Tor is perfectly entitled to ensure users remain anonymous – UK govt

10 Mar 2015

Onions image via Daniel R. Blume/Flickr

With many governments looking to limit the powers of the anonymity software Tor, the UK’s Parliamentary Office of Science and Technology (POST) said there is no legal reason why the UK can shut it down.

In a four-page report entitled The darknet and online anonymity, POST outlines how the ability to maintain an anonymous presence on the internet is vital to a number of different roles and organisations, particularly for journalists and whistleblowers, but even for those in the British police who use it as part of their own online investigations.

Of particular interest to the latter of these is the inner workings of many of the online portals that also use identity-masking software, most famously the Silk Road, used as a digital marketplace for illegal activities, including selling drugs and weapons, and human trafficking.

While there have been substantial developments made in tackling those orchestrating much of the illegal operations, it is POST’s opinion that it will not only be an infringement of someone’s wishes to remain anonymous online for legal reasons, but also that it will be almost impossible to block.

“There is widespread agreement that banning online anonymity systems altogether is not seen as an acceptable policy option in the UK,” said the report.

The report then goes on to say that aside from being unacceptable, the sheer scale of the technology means blocking it is also not feasible.

Trading of the good with the bad

However, POST does advocate for the technology’s use in attempting to track the communities of child pornographers who use Tor to hide their activities, could possibly bypass the powers of Tor by exploiting minor trade-offs in its encryption software, or simply exploiting the illegal user’s mistakes, such as using the same pseudonyms online.

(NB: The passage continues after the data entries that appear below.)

(** * SkipRenderOnClient: a shallow embedding of the hydration-skip component

    The component under study is [SkipRenderOnClient] together with its
    helper hook [useIsFirstRender].  A render is a JavaScript function call
    that reads the global object, the hook cells of its instance and the
    document, may write to the document, and returns a React node.  It is
    embedded as a function in a small monad threading the mutable state, an
    outcome (returned value or thrown error) and the list of observable
    events of the call. *)

From Stdlib Require Import String ZArith List Bool.
From stdpp Require Import gmap strings list fin_maps.
Import ListNotations.

Local Open Scope string_scope.

(** ** Values *)

(** [React.ReactNode], as far as the component builds and returns it:
    booleans and [null] render nothing, text renders itself, an element has
    a tag, an [id] attribute and a child. *)
Inductive ReactNode : Type :=
| RBool (b : bool)
| RNull
| RText (s : string)
| RElement (tag : string) (id : string) (child : ReactNode).

(** The browser-only global [window]: what a predicate such as
    [() => window.innerWidth <= 500] reads. *)
Record Window : Type := { innerWidth : Z; innerHeight : Z }.

(** The global object of the execution context; [window] is [undefined]
    (here [None]) on the server. *)
Record GlobalThis : Type := { window : option Window }.

Definition server : GlobalThis := {| window := None |}.
Definition client (w : Window) : GlobalThis := {| window := Some w |}.

(** Props of the component.  [shouldRenderOnClient] has type [() => boolean]
    and reads the ambient [window]. *)
Record Props : Type := {
  children : ReactNode;
  shouldRenderOnClient : Window -> bool
}.

Inductive JsError : Type :=
| ReferenceError (name : string)
| TypeError (msg : string).

(** The value of [document.getElementById]: an element handle or [null]. *)
Inductive HTMLElement : Type := ElementWithId (id : string).

(** ** State and events *)

(** The mutable state a render can touch: the cell of [React.useRef] in the
    instance ([None] until the first render creates it), the identifier
    [React.useId] hands out for the instance, and the document, kept as the
    [innerHTML] of each element that carries an [id]. *)
Record State : Type := {
  isFirst_current : option bool;
  instanceId : string;
  document : gmap string string
}.

Inductive Event : Type :=
| EvInvoke (result : option bool)
| EvGetElementById (id : string)
| EvSetInnerHTML (id : string) (html : string)
| EvCommit (out : ReactNode).

Inductive Outcome (A : Type) : Type :=
| Returned (a : A)
| Thrown (e : JsError).
Arguments Returned {A} a.
Arguments Thrown {A} e.

Record Run (A : Type) : Type := MkRun {
  outcome : Outcome A;
  final : State;
  events : list Event
}.
Arguments MkRun {A} outcome final events.
Arguments outcome {A} r.
Arguments final {A} r.
Arguments events {A} r.

(** ** The monad of JavaScript calls *)

Definition M (A : Type) : Type := State -> Run A.

Definition ret {A : Type} (a : A) : M A :=
  fun s => MkRun (Returned a) s [].

Definition bind {A B : Type} (m : M A) (k : A -> M B) : M B :=
  fun s =>
    let r := m s in
    match outcome r with
    | Returned a =>
        let r' := k a (final r) in
        MkRun (outcome r') (final r') (events r ++ events r')
    | Thrown e => MkRun (Thrown e) (final r) (events r)
    end.

Definition throw {A : Type} (e : JsError) : M A :=
  fun s => MkRun (Thrown e) s [].

Definition emit (ev : Event) : M unit :=
  fun s => MkRun (Returned tt) s [ev].

Definition get : M State :=
  fun s => MkRun (Returned s) s [].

In its summary of the report, POST said that, referencing the sale of drugs through Tor in particular, that there are both positives and negatives in the sale of drugs through anonymous software.

While referencing the fact these illegal activities could be proliferated online, however, “on the other hand, it has been argued that online drug markets like Silk Road transfer parts of the drug dealing business from the streets to the internet and may shorten the supply chain from drug producers to consumers. Some say this can reduce the number of drug-related crimes like robbery and shoplifting, and thus lower the social and economic costs of drug misuse.”